" Seul l’enfant était vivant. Il était incapable de parler. Adossé contre un mur, les mains sur les oreilles, il se balançait d’avant en arrière en se tapant le crâne sur la paroi. "
Antoine a douze ans lorsqu’il commet le geste fatal. Un acte irréfléchi, comme une réponse impulsive à une terreur inouïe. La lame d’un couteau qui s’enfonce dans le corps furieux de son père pour tenter de protéger sa mère, en vain. La première marche d’une échelle infernale. Maison d’arrêt, centre fermé pour mineurs, Antoine se retrouve ballotté au sein d’un système judiciaire qui ne fait pas le tri entre victimes et bourreaux. Antoine encaisse, se raccroche au tendre souvenir maternel. À une lumière qui lui échappe peu à peu. Combien de temps pourra-t-il tenir à distance la bête qui gronde en lui ? Saura-t-il saisir les mains tendues de celles et ceux qui veulent le protéger ? Qu’a-t-il à sauver, lui qui a déjà tout perdu ? Des chantiers navals de Dieppe à un ring de boxe de la banlieue parisienne, Christian Blanchard retrace l’itinéraire d’un jeune garçon égaré sur l’échiquier du bien et du mal. Un thriller social plein d’émotion, d’espoir, d’amour, de violence et de folie, pour conter, en filigrane, la France des années 1970.

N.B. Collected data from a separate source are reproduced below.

(** * go-base-repository: unified query identifier and repository facades

    A shallow embedding of
      - pkg/identifier  (UnifiedIdentifier and its builder methods),
      - pkg/types       (Identifier, SortDirection, SortMap, QueryParams),
      - pkg/mongo and pkg/postgres (the two BaseRepository facades),
    together with the properties stated about them. *)

From stdpp Require Import gmap strings list fin_maps.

Encore de l'excellence de la part d'un de mes auteurs préférés. On suit le destin d'Antoine, un gentil gamin vivant un évènement traumatisant, feu déclencheur d'une violence introvertie, qui pavera sa vie de cruauté, d'injustice et de malchance en général. Il est attendrissant, on s'attache, et l'on espère un "Happy End" en sachant que l'on se voile la face. Bourreau ou victime? Où est la limite?
Entrer dans le monde d'Antoine, c'est entrer dans la noirceur, l'injustice, l'enfance brisée et la triste réalité qui en résulte. Avec Antoine nous allons comprendre comment un geste de sauvegarde, un geste reflex effectuer par un enfant en danger, peut avoir des conséquences sur toute une vie. Antoine a douze ans lors qu’il commet un parricide, acte irréparable et impardonnable. La réponse de la société des années soixante-dix n'est pas à la hauteur, ou comment ajouter de la douleur à la douleur. Rien ne lui saura épargné pendant son séjour en institution pour mineur. Un terrible roman noir, thriller social nous dit-on qui vient prendre le lecteur à la gorge. En lisant cette destinée, j'avais en tête le « Fatalitas ! » de Chéri Bibi de Gaston Leroux car même si Antoine fera quelques belles rencontres, elles ne le sauveront peut-être pas. La famille Lerouet, famille d'accueil au grand cœur, ou encore le « Boss » de la salle de boxe. Ces repères masculins sont à la fois essentiels mais seront ils suffisant ? Ce livre me brûlait les doigts, lu d'une traite il a encore un fort impact quelques jours après ma lecture, le personnage d'Antoine revenant régulièrement dans mes pensées. J'ai aimé la construction du roman en alternance, avec Antoine se racontant dans des carnet numérotés et le récit écrit à la troisième personne. Très vite on comprend qu'il n'y aura pas de fin heureuse pour Antoine. Le personnage d'Antoine est magnifique, cet enfant cabossé trouve refuge dans les livres de Jules Verne, de Tarzan ou de Robinson Crusoé et plus tard dans la rédaction de ses carnets. L'auteur possède un indéniable talent pour écrire les choses qui font mal, qui blessent sans en rajouter avec un style qui colle au réel. C'est puissant et intense encore un livre qui montre ce que la vie peut avoir de pire. Bonne lecture.
Ce roman est bouleversant, dramatique est inquiétant. On comprend au travers de l'histoire d'Antoine comment la noirceur, la violence de ses actes l'on conduit. Il y a malheureusement combien d'Antoine qui vivent les mêmes traumatismes dans l'enfance, et ne sont pas préparés à la vie qui les attend.